On Thu, 10 Jun 2021 at 19:15, Reid Kleckner via llvm-dev <
llvm-dev at lists.llvm.org> wrote:

> Hey all,
>
> Long ago, the LLD project contributors decided that they weren't going to
> design LLD as a library, which stands in opposition to the way that the
> rest of LLVM strives to be a reusable library. Part of the reasoning was
> that, at the time, LLD wasn't done yet, and the top priority was to finish
> making LLD a fast, useful, usable product. If sacrificing reusability
> helped LLD achieve its project goals, the contributors at the time felt
> that was the right tradeoff, and that carried the day.
>
> However, it is now ${YEAR} 2021, and I think we ought to reconsider this
> design decision.

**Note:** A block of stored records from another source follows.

Definition ones : json := JArray [JUnsigned 1; JUnsigned 1].

Lemma insert_erase_witness :
  (first ← insert_range 1 (it_at 1 ones 1) (it_at 2 three 0) (it_at 2 three 2);
   last ← hread (λ m, iter_add m 2 first);
   erase_range 1 first last) {[ 1 := ones; 2 := three ]} = (DOk (it_at 1 ones 1), {[ 1 := ones; 2 := three ]}).
Proof.
  apply (insert_erase {[ 1 := ones; 2 := three ]} 1 2 [JUnsigned 1; JUnsigned 1] [JBoolean true; JNull; JUnsigned 3] 1 0 2);
    try done; vm_compute; reflexivity.
Defined.

(** ** A whole value *)

Lemma emplace_all_sorted vs ms : sorted_keys (ms ++ vs) = true → emplace_all vs ms = ms ++ vs.
Proof.
  revert ms. induction vs as [|[k v] vs IH]; intros ms Hs; [by rewrite app_nil_r|]. cbn [emplace_all foldl fst snd].
  assert (map_emplace k v ms = ms ++ [(k, v)]) as ->.
  { unfold map_emplace. pose proof (sorted_keys_before _ _ _ _ Hs) as Hk. rewrite map_assign_last by done.
    assert (map_find k ms = None) as ->; [|done]. clear -Hk. induction Hk as [|[k0 w] ms Hk _ IH]; [done|]. cbn in *.
    rewrite bool_decide_eq_false_2; [done|]. intros ->. by rewrite bytes_ltb_irrefl in Hk. }
  change (emplace_all vs (ms ++ [(k, v)]) = ms ++ (k, v) :: vs). rewrite IH; by rewrite <- app_assoc.
Qed.

(** What is left when everything is erased. *)
Definition erased (j : json) : json := match j with JArray _ => JArray [] | JObject _ => JObject [] | _ => JNull end.

(** On the range from [begin] to [end] of a value, the constructor gives a
    copy of the value and [erase] leaves an empty container, or null where the value is no
    container; for null and a discarded value the first throws [invalid_iterator.206] and the
    second [type_error.307], with nothing changed. *)
Lemma whole_range m p j :
  m !! p = Some j → maps_sorted j = true →
  let range := first ← begin m p; last ← end_ m p; DOk (first, last) in
  let no_range := match j with JNull | JDiscarded => true | _ => false end in
  ('(first, last) ← range; json_of_range m first last) = (if no_range then DThrow (ExJsonIterator 206) else DOk j) ∧
  ('(first, last) ← hread (λ _, range); erase_range p first last) m =
    if no_range then (DThrow (ExJsonType 307), m) else (DOk (it_at p (erased j) (size (erased j))), <[p := erased j]> m).
Proof.
  intros Hp Hs range no_range. unfold range. rewrite (begin_at m p j Hp), (end_at m p j Hp). cbn [mbind dres_bind]. split.
  - unfold json_of_range. rewrite !(pointee_at m p j Hp). cbn [mbind dres_bind]. rewrite !m_object_at, bool_decide_eq_false_2 by naive_solver.
    destruct j; try done; cbn [it_at m_it object_iterator array_iterator set_object_iterator set_array_iterator].
    + apply maps_sorted_object in Hs as [Hs _]. rewrite std_range_in by (cbn; unfold blen; lia). cbn [mbind dres_bind].
      unfold slice. cbn [size]. rewrite emplace_all_sorted; unfold blen; rewrite Nat2Z.id, take_ge by lia; done.
    + rewrite std_range_in by (cbn; unfold blen; lia). cbn [mbind dres_bind]. unfold slice. cbn [size].
      unfold blen. by rewrite Nat2Z.id, take_ge by lia.
  - erewrite hbind_read by reflexivity. cbv beta iota. unfold erase_range. rewrite !m_object_at, bool_decide_eq_false_2 by naive_solver.
    rewrite (hbind_read _ _ m _ (end_at m p _ Hp)). erewrite hbind_ok by (by apply value_at_run).
    destruct j; try done; cbv beta iota;
      try (erewrite hbind_read by (apply std_erase_in; cbn; unfold blen; lia); cbv beta iota);
      try match goal with |- (if ?b then _ else _) _ = _ => change b with false; cbv iota end;
      (erewrite hbind_ok by (by eapply assign_run)); cbn [size]; rewrite ?drop_all_blen; done.
Qed.

Lemma whole_range_witness : sorted_keys [(b#"a", JNull)] = true ∧
  (range ← hread (λ m, first ← begin m 1; last ← end_ m 1; DOk (first, last)); let '(first, last) := range : iter_impl * iter_impl in
   erase_range 1 first last) {[ 1 := ab ]} = (DOk (it_at 1 (JObject []) 0), <[1 := JObject []]> {[ 1 := ab ]}).
Proof. split; [done|]. exact (proj2 (whole_range {[ 1 := ab ]} 1 ab ltac:(by rewrite lookup_singleton_eq) ltac:(reflexivity))). Defined.

(** ** What the checks let through *)

(** [insert(pos, first, last)] does not ask what value the range is of: nothing is inserted. *)
Example insert_from_object :
  insert_range 1 (it_at 1 ones 0) (it_at 2 ab 0) (it_at 2 ab 2) {[ 1 := ones; 2 := ab ]} =
  (DOk (it_at 1 ones 0), <[1 := ones]> {[ 1 := ones; 2 := ab ]}).
Proof. reflexivity. Qed.

(** The constructor copies binary data for any range. *)
Example copy_of_nothing :
  let data := JBinary b#"x" None in
  json_of_range {[ 1 := data ]} (it_at 1 data 1) (it_at 1 data 1) = DOk data.
Proof. reflexivity. Qed.

(** The two ways to follow an iterator differ in front of null. *)
Example before_null : (it ← end_ {[ 1 := JNull ]} 1; it ← decr {[ 1 := JNull ]} it; arrow {[ 1 := JNull ]} it) = DOk JNull ∧
  (it ← end_ {[ 1 := JNull ]} 1; it ← decr {[ 1 := JNull ]} it; deref {[ 1 := JNull ]} it) = DThrow (ExJsonIterator 214).
Proof. split; reflexivity. Qed.

(** The difference of iterators into different arrays is not checked, unlike their order. *)
Example unrelated_difference :
  iter_diff {[ 1 := ones; 2 := three ]} (it_at 1 ones 1) (it_at 2 three 0) = DUndef UB_iterator ∧
  iter_lt {[ 1 := ones; 2 := three ]} (it_at 1 ones 1) (it_at 2 three 0) = DThrow (ExJsonIterator 212).
Proof. split; reflexivity. Qed.
(** [next_byte_in_range(ranges)]. *)
Fixpoint ranges_loop (ranges : list (Z * Z)) : lact bool :=
  match ranges with
  | [] => mret true
  | (lo, hi) :: ranges =>
      c ← get;
      match c with
      | Some c => if (lo <=? byteZ c) && (byteZ c <=? hi) then add [c];; ranges_loop ranges
                  else fail_with utf8_message false
      | None => fail_with utf8_message false
      end
  end.
Definition next_byte_in_range (ranges : list (Z * Z)) : lact bool :=
  JSON_ASSERT ((1 <=? blen ranges) && (blen ranges <=? 3));;
  c ← get_current; add (option_list c);; ranges_loop ranges.

(** The rest of an escape with a code point. *)
Definition add_codepoint (codepoint : Z) : lact bool :=
  JSON_ASSERT ((0 <=? codepoint) && (codepoint <=? 0x10FFFF));; add (utf8_encode codepoint);; mret true.

(** [case 'u'] of an escape: whether the loop goes on. *)
Definition unicode_escape : lact bool :=
  codepoint1 ← get_codepoint;
  if codepoint1 =? -1 then fail_with hex_message false
  else if (0xD800 <=? codepoint1) && (codepoint1 <=? 0xDBFF) then
    c ← get;
    (if bool_decide (c = Some "\"%char)
     then d ← get;
       if bool_decide (d = Some "u"%char) then
         codepoint2 ← get_codepoint;
         if codepoint2 =? -1 then fail_with hex_message false
         else if (0xDC00 <=? codepoint2) && (codepoint2 <=? 0xDFFF)
         then add_codepoint (surrogate_pair codepoint1 codepoint2)
         else fail_with high_message false
       else fail_with high_message false
     else fail_with high_message false)
  else if (0xDC00 <=? codepoint1) && (codepoint1 <=? 0xDFFF) then fail_with low_message false
  else add_codepoint codepoint1.

Definition forbidden_message : bytes := b#"invalid string: forbidden character after backslash".

(** The character that a simple escape stands for. *)
Definition simple_escape (c : ascii) : option ascii :=
  if bool_decide (c = QUOTE) then Some QUOTE
  else if bool_decide (c = BACKSLASH) then Some BACKSLASH
  else if bool_decide (c = "/"%char) then Some "/"%char
  else if bool_decide (c = "b"%char) then Some "008"%char
  else if bool_decide (c = "f"%char) then Some "012"%char
  else if bool_decide (c = "n"%char) then Some "010"%char
  else if bool_decide (c = "r"%char) then Some "013"%char
  else if bool_decide (c = "t"%char) then Some "009"%char
  else None.
Lemma replace_substring_match f t s :
  f ≠ [] → replace_substring f t (f ++ s) = t ++ replace_substring f t s.
Proof.
  intros Hf. unfold replace_substring. destruct f as [|c f]; [done|]. cbn [length app replace_from].
  rewrite (strip_prefix_app (c :: f) s : strip_prefix (c :: f) (c :: f ++ s) = Some s).
  f_equal. apply replace_from_fuel; [done|rewrite length_app; lia|lia].
Qed.

Lemma replace_substring_skip f t c s :
  strip_prefix f (c :: s) = None → replace_substring f t (c :: s) = c :: replace_substring f t s.
Proof. intros E. unfold replace_substring. cbn [length replace_from]. by rewrite E. Qed.

(** What [escape_token] and the first pass of [unescape_token] do to a character. *)
Definition escape_char (c : ascii) : bytes :=
  if bool_decide (c = TILDE) then b#"~0" else if bool_decide (c = SLASH) then b#"~1" else [c].
Definition tilde_char (c : ascii) : bytes := if bool_decide (c = TILDE) then b#"~0" else [c].

Lemma replace_char a t s :
  replace_substring [a] t s = flat_map (λ c, if bool_decide (c = a) then t else [c]) s.
Proof.
  induction s as [|c s IH]; [done|]. cbn [flat_map]. case_bool_decide as E.
  - subst c. change (a :: s) with ([a] ++ s). by rewrite replace_substring_match, IH.
  - rewrite replace_substring_skip, IH; [done|]. cbn. by rewrite bool_decide_eq_false_2.
Qed.

Lemma flat_map_flat_map {A B C} (f : A → list B) (g : B → list C) l :
  flat_map g (flat_map f l) = flat_map (λ x, flat_map g (f x)) l.
Proof. induction l as [|x l IH]; [done|]. cbn. by rewrite flat_map_app, IH. Qed.

Lemma escape_token_map s : escape_token s = flat_map escape_char s.
Proof.
  unfold escape_token. change (b#"/") with [SLASH]. change (b#"~") with [TILDE].
  rewrite !replace_char, flat_map_flat_map. apply flat_map_ext. intros c.
  unfold escape_char. case_bool_decide as E; [by subst|]. cbn.
  case_bool_decide as E2; [by subst|done].
Qed.

(** The text of an index needs no escapes. *)
Lemma escape_dec i : 0 ≤ i → escape_token (dec i) = dec i.
Proof.
  intros Hi. assert (forallb isdigit (dec i) = true) as Hd.
  { unfold dec. rewrite (proj2 (Z.ltb_ge _ _)) by lia. by apply dec_nonneg_spec. }
  rewrite escape_token_map. induction (dec i) as [|c s IH]; [done|]. cbn [forallb flat_map] in *. apply andb_true_iff in Hd as [Hc Hs].
  rewrite IH by done. unfold escape_char. rewrite !bool_decide_eq_false_2; [done|intros ->; by vm_compute in Hc..].
Qed.

(** First pass: [~1] becomes a slash. *)
Lemma unescape_slash s : replace_substring b#"~1" b#"/" (flat_map escape_char s) = flat_map tilde_char s.
Proof.
  induction s as [|c s IH]; [done|]. cbn [flat_map]. unfold escape_char at 1, tilde_char at 1.
  case_bool_decide as E; [|case_bool_decide as E2].
  - change (b#"~0" ++ ?r) with (TILDE :: "0"%char :: r). rewrite !replace_substring_skip, IH; done.
  - rewrite replace_substring_match, IH by done. by subst.
  - cbn [app]. rewrite replace_substring_skip, IH; [done|]. cbn. by rewrite bool_decide_eq_false_2 by (intros <-; done).
Qed.

Lemma unescape_tilde s : replace_substring b#"~0" b#"~" (flat_map tilde_char s) = s.
Proof.
  induction s as [|c s IH]; [done|]. cbn [flat_map]. unfold tilde_char at 1. case_bool_decide as E.
  - rewrite replace_substring_match, IH by done. by subst.
  - cbn [app]. rewrite replace_substring_skip, IH; [done|]. cbn. by rewrite bool_decide_eq_false_2 by (intros <-; done).
Qed.

Lemma unescape_escape s : unescape_token (escape_token s) = s.
Proof. unfold unescape_token. by rewrite escape_token_map, unescape_slash, unescape_tilde. Qed.

Lemma properly_escaped_escape s : properly_escaped (escape_token s) = true.
Proof.
  rewrite escape_token_map. induction s as [|c s IH]; [done|]. cbn [flat_map]. unfold escape_char at 1.
  case_bool_decide as E; [done|]. case_bool_decide as E2; [done|]. cbn.
  by rewrite bool_decide_eq_false_2.
Qed.

(** Every properly escaped piece is an escaped token. *)
Lemma escape_unescape p :
  properly_escaped p = true → SLASH ∉ p → ∃ s, p = escape_token s.
Proof.
  remember (length p) as n eqn:Hn. revert p Hn. induction n as [n IH] using lt_wf_ind. intros p -> Hp Hs.
  destruct p as [|c p]; [by exists []|]. apply not_elem_of_cons in Hs as [Hc Hs].
  cbn in Hp. apply andb_true_iff in Hp as [Hh Hp]. case_bool_decide as E.
  - destruct p as [|d p]; [done|]. apply not_elem_of_cons in Hs as [Hd Hs].
    assert (properly_escaped p = true) as Hp' by (cbn in Hp; by apply andb_true_iff in Hp as [_ ?]).
    destruct (IH (length p) ltac:(cbn; lia) p eq_refl Hp' Hs) as [s ->].
    apply orb_true_iff in Hh as [Hh|Hh]; apply bool_decide_eq_true in Hh; subst c d;
      [exists (TILDE :: s)|exists (SLASH :: s)]; by rewrite !escape_token_map.
  - destruct (IH (length p) ltac:(cbn; lia) p eq_refl Hp Hs) as [s ->]. exists (c :: s).
    rewrite !escape_token_map. cbn. unfold escape_char.
    by rewrite (bool_decide_eq_false_2 (c = TILDE)), (bool_decide_eq_false_2 (c = SLASH)) by congruence.
Qed.

Lemma escape_no_slash s : SLASH ∉ escape_token s.
Proof.
  rewrite escape_token_map, list_elem_of_In, in_flat_map. intros (c & _ & Hc). revert Hc.
  unfold escape_char, TILDE, SLASH. repeat case_bool_decide; cbn; intuition congruence.
Qed.

(** ** Printing is undone by parsing *)

Fixpoint join (ps : list bytes) : bytes :=
  match ps with [] => [] | p :: ps => SLASH :: p ++ join ps end.

Lemma pointer_to_string_join p : pointer_to_string p = join (escape_token <$> p).
Proof.
  unfold pointer_to_string. rewrite <- (app_nil_l (join _)). generalize (@nil ascii) as acc.
  induction p as [|t p IH]; intros acc; cbn; [by rewrite app_nil_r|]. rewrite IH. by rewrite <- !app_assoc.
Qed.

LLD was a great success: it works, it is fast, it is
> simple, many users have adopted it, it has many ports
> (COFF/ELF/mingw/wasm/new MachO). Today, we have actual users who want to
> run the linker as a library, and they aren't satisfied with the option of
> launching a child process. Some users are interested in process reuse as a
> performance optimization, some are including the linker in the frontend.
> Who knows. I try not to pre-judge any of these efforts, I think we should
> do what we can to enable experimentation.
>
> So, concretely, what could change? The main points of reusability are:
> - Fatal errors and warnings exit the process without returning control to
> the caller
> - Conflicts over global variables between threads
>
> Error recovery is the big imposition here. To avoid a giant rewrite of all
> error handling code in LLD, I think we should *avoid* returning failure via
> the llvm::Error class or std::error_code. We should instead use an approach
> more like clang, where diagnostics are delivered to a diagnostic consumer
> on the side. The success of the link is determined by whether any errors
> were reported. Functions may return a simple success boolean in cases where
> higher level functions need to exit early. This has worked reasonably well
> for clang. The main failure mode here is that we miss an error check, and
> crash or report useless follow-on errors after an error that would normally
> have been fatal.
>
> Another motivation for all of this is increasing the use of parallelism in
> LLD. Emitting errors in parallel from threads and then exiting the process
> is risky business. A new diagnostic context or consumer could make this
> more reliable. MLIR has this issue as well, and I believe they use this
> pattern. They use some kind of thread shard index to order the diagnostics,
> LLD could do the same.
>
> Finally, we'd work to eliminate globals. I think this is mainly a small
> matter of programming (SMOP) and doesn't need much discussion, although the
> `make` template presents interesting challenges.
>
> Thoughts? Tomatoes? Flowers? I apologize for the lack of context links to
> the original discussions. It takes more time than I have to dig those up.